> **Goal of the exercise**:
How many lines in the material below include the string "trimStart"? Answer with the number only.
════
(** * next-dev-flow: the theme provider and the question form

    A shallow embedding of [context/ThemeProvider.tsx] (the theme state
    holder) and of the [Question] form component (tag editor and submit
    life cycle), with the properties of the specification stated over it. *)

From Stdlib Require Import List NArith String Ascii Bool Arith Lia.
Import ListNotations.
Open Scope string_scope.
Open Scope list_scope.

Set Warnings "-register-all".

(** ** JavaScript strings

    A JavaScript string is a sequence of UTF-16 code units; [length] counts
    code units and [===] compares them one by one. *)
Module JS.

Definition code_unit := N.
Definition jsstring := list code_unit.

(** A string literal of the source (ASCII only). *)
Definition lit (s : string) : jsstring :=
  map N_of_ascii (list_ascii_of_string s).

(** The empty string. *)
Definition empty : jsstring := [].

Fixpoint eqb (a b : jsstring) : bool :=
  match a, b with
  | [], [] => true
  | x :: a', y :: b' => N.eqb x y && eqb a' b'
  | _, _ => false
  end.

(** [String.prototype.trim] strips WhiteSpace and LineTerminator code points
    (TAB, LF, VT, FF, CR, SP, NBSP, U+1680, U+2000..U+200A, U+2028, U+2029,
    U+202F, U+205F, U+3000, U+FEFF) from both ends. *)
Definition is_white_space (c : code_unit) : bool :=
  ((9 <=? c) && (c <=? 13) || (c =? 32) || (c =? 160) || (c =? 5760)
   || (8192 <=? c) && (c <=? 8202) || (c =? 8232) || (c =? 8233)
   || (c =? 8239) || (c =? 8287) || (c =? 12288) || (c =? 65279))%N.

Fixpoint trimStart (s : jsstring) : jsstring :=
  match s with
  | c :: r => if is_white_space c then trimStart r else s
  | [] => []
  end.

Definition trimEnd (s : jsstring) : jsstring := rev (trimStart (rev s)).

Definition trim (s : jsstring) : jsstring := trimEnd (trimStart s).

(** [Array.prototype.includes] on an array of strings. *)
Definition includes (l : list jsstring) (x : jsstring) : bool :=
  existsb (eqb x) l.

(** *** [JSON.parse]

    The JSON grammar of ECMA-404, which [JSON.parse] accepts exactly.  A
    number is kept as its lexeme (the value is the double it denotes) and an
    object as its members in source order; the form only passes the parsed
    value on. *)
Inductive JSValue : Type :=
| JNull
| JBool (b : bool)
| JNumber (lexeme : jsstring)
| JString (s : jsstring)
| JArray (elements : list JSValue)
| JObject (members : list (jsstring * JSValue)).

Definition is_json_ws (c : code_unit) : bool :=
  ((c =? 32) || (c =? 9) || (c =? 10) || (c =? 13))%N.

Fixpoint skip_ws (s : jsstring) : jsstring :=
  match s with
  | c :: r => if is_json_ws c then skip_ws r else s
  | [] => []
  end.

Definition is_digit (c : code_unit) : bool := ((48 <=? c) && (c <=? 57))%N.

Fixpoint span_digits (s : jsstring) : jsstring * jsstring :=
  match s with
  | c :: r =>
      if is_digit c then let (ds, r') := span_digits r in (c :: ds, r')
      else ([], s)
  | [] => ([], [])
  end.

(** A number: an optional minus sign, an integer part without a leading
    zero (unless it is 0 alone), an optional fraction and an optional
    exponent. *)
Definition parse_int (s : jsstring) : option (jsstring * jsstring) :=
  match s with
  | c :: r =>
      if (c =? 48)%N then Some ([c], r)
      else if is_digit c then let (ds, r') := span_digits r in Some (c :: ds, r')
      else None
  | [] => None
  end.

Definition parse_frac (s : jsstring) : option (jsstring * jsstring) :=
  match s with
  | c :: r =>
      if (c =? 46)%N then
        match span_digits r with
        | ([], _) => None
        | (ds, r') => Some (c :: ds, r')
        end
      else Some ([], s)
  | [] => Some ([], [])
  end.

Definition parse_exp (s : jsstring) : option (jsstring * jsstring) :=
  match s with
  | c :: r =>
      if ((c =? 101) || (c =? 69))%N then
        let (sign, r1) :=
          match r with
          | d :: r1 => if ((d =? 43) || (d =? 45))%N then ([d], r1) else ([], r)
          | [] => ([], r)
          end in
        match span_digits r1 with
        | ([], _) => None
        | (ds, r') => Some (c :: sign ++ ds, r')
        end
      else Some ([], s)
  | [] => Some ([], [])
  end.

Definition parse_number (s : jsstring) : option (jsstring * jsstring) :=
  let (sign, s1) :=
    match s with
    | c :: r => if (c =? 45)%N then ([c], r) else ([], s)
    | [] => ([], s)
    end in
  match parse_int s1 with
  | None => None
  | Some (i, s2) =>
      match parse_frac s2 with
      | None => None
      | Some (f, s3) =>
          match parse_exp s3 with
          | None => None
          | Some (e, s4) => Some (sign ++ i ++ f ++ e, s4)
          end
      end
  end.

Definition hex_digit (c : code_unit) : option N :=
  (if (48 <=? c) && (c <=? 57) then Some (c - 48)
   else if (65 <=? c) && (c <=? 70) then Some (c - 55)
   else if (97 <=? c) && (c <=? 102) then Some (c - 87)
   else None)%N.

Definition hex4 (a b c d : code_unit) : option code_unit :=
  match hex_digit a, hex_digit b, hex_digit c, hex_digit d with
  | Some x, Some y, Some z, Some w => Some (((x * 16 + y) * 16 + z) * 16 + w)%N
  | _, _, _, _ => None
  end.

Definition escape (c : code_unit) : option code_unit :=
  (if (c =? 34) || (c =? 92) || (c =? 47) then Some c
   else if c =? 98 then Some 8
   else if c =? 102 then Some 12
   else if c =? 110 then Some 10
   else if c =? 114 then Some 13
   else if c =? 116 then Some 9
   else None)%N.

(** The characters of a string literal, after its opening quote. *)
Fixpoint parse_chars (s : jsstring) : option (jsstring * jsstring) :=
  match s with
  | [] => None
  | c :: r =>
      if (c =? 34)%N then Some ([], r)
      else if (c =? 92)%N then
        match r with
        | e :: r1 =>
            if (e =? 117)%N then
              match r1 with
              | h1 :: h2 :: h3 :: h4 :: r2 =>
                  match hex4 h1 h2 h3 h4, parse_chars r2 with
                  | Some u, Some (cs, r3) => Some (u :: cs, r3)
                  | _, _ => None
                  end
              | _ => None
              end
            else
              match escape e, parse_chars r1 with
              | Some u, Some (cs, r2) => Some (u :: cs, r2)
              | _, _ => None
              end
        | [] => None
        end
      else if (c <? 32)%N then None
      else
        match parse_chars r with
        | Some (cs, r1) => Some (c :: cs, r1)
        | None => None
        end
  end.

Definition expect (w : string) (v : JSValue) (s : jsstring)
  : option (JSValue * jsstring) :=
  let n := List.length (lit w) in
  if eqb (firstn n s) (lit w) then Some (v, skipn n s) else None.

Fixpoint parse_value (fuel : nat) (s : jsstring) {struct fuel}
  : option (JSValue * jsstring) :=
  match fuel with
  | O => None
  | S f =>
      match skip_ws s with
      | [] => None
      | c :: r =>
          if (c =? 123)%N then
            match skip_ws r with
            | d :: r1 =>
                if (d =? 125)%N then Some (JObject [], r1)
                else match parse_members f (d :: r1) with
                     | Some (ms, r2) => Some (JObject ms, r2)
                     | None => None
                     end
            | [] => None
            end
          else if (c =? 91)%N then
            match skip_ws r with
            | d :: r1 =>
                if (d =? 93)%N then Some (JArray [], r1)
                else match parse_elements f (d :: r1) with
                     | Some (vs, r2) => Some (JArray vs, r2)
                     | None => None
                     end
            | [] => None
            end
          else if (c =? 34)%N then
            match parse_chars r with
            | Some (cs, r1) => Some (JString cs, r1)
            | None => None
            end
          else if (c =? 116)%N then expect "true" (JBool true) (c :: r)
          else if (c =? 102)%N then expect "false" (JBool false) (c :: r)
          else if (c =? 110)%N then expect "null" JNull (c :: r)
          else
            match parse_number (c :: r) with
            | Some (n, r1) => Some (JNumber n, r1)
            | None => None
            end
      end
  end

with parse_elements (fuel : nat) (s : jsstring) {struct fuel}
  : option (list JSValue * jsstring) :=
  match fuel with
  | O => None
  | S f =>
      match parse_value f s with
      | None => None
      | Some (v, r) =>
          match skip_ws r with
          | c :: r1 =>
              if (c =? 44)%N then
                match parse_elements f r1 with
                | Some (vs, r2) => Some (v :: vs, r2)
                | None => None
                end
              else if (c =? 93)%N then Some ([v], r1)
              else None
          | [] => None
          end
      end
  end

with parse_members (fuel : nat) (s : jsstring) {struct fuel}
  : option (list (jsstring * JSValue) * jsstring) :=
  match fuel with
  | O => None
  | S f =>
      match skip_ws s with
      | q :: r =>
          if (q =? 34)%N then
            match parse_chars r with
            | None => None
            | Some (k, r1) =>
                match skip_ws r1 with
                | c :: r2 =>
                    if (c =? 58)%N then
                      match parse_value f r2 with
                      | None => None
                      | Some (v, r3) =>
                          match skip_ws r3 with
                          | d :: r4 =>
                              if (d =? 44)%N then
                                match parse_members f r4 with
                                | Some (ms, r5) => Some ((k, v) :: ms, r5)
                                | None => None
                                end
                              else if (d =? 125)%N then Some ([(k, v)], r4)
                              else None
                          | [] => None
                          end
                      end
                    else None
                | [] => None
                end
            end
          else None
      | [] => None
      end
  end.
════
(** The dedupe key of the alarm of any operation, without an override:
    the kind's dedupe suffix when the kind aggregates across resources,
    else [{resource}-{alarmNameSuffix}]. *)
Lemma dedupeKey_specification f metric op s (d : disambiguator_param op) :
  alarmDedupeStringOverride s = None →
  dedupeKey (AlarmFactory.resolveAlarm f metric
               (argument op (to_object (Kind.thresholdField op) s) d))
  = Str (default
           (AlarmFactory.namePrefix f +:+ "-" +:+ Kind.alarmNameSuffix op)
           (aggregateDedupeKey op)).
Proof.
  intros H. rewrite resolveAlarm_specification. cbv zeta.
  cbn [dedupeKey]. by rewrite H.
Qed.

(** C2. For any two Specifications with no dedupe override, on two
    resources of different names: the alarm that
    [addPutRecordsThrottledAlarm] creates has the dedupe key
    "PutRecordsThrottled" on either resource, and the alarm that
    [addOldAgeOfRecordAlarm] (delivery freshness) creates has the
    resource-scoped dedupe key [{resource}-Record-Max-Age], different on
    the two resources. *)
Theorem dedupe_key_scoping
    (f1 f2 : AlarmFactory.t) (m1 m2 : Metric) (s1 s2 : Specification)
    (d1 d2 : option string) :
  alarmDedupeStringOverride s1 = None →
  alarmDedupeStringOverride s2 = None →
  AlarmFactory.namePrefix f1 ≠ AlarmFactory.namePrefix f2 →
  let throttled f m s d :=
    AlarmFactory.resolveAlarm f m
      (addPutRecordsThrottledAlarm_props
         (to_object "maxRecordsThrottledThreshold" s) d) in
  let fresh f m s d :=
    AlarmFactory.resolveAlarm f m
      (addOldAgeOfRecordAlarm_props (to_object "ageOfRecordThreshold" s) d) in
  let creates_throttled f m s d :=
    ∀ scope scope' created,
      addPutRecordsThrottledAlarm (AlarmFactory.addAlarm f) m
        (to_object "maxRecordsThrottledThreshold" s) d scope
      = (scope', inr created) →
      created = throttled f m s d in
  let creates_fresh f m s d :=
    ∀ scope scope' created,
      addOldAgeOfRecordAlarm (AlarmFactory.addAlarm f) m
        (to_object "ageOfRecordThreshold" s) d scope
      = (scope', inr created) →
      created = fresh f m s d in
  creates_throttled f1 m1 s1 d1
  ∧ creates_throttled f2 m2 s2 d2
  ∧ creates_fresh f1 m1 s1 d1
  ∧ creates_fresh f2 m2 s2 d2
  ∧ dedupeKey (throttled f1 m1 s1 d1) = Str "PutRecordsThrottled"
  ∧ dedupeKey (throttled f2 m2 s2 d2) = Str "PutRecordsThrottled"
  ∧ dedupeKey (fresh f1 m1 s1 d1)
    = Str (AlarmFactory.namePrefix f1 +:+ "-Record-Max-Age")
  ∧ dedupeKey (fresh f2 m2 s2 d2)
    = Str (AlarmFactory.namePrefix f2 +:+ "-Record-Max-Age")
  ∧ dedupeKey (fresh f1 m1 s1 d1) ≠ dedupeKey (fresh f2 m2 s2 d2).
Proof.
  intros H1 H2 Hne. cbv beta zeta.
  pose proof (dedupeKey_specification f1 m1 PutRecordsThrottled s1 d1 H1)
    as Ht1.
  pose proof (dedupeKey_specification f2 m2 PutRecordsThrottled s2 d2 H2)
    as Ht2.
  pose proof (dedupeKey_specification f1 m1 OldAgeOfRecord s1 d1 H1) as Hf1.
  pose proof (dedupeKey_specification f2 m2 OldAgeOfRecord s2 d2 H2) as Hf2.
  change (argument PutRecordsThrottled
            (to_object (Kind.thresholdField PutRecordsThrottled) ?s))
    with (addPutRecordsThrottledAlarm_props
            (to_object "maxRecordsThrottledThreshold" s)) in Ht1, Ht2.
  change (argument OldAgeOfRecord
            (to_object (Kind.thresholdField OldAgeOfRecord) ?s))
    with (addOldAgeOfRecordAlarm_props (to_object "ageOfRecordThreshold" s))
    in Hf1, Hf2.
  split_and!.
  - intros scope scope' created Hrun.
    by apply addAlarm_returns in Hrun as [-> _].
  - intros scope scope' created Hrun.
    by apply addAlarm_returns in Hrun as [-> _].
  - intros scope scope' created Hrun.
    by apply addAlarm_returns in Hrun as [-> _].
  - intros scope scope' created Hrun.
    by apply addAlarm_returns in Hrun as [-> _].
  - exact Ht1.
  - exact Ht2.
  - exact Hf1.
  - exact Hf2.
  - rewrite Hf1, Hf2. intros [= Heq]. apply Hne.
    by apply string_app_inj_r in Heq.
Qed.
════
> **Task answer**:
4